**Required action:** Copy nothing from the entries below except the lines from the one containing "Theorem usb_second_pretty (tag" through the one containing "(** C2, as stated: the", and copy those exactly.

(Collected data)
(** ** The sample interval *)

(** C2, as amended: in human mode [usb_second] prints, after the tag, as
    25.00 percent busy with 640 B read and 320 B written, 64 B per access
    either way, whatever the width of [unsigned long]. *)
Theorem usb_second_pretty (tag : string) :
  @mmdc_print_pretty ILP32 tag usb_second
  = Done (tag ++ " 25.00% busy 640 B reads (64 B / access) 320 B writes (64 B / access)")
  /\
  @mmdc_print_pretty LP64 tag usb_second
  = Done (tag ++ " 25.00% busy 640 B reads (64 B / access) 320 B writes (64 B / access)").
Proof. split; vm_compute; reflexivity. Qed.

(** C2, as stated: the line is not the one with totals of 0 KiB and 0 B. *)
Lemma usb_second_pretty_not_zero_totals :
  @mmdc_print_pretty ILP32 "MMDC0" usb_second
  = Done "MMDC0 25.00% busy 640 B reads (64 B / access) 320 B writes (64 B / access)"
  /\
  @mmdc_print_pretty ILP32 "MMDC0" usb_second
  <> Done ("MMDC0 " ++ "25.00% busy 0 KiB reads (64 B / access) 0 B writes (64 B / access)").
Proof. split; [vm_compute; reflexivity | vm_compute; discriminate]. Qed.

(** ** The filter table *)

Lemma distinct_NoDup (l : list string) : distinct l = true -> NoDup l.
Proof.
  induction l as [|s rest IH]; simpl; intros H; constructor.
  - apply andb_prop in H as [H _].
    intros Hin. apply negb_true_iff in H.
    assert (existsb (String.eqb s) rest = true) as Hex
      by (apply existsb_exists; exists s; split; [assumption | apply String.eqb_refl]).
    congruence.
  - apply andb_prop in H as [_ H]. auto.
Qed.

Lemma fits14b_fits14 (v : Z) : fits14b v = true -> fits14 v.
Proof. unfold fits14b, fits14. intros H. apply andb_prop in H. lia. Qed.

Lemma filters_names_distinct : NoDup (map filter.name filters).
Proof. apply distinct_NoDup. vm_compute. reflexivity. Qed.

**Answer space:**
Theorem usb_second_pretty (tag : string) :
  @mmdc_print_pretty ILP32 tag usb_second
  = Done (tag ++ " 25.00% busy 640 B reads (64 B / access) 320 B writes (64 B / access)")
  /\
  @mmdc_print_pretty LP64 tag usb_second
  = Done (tag ++ " 25.00% busy 640 B reads (64 B / access) 320 B writes (64 B / access)").
Proof. split; vm_compute; reflexivity. Qed.

(** C2, as stated: the line is not the one with totals of 0 KiB and 0 B. *)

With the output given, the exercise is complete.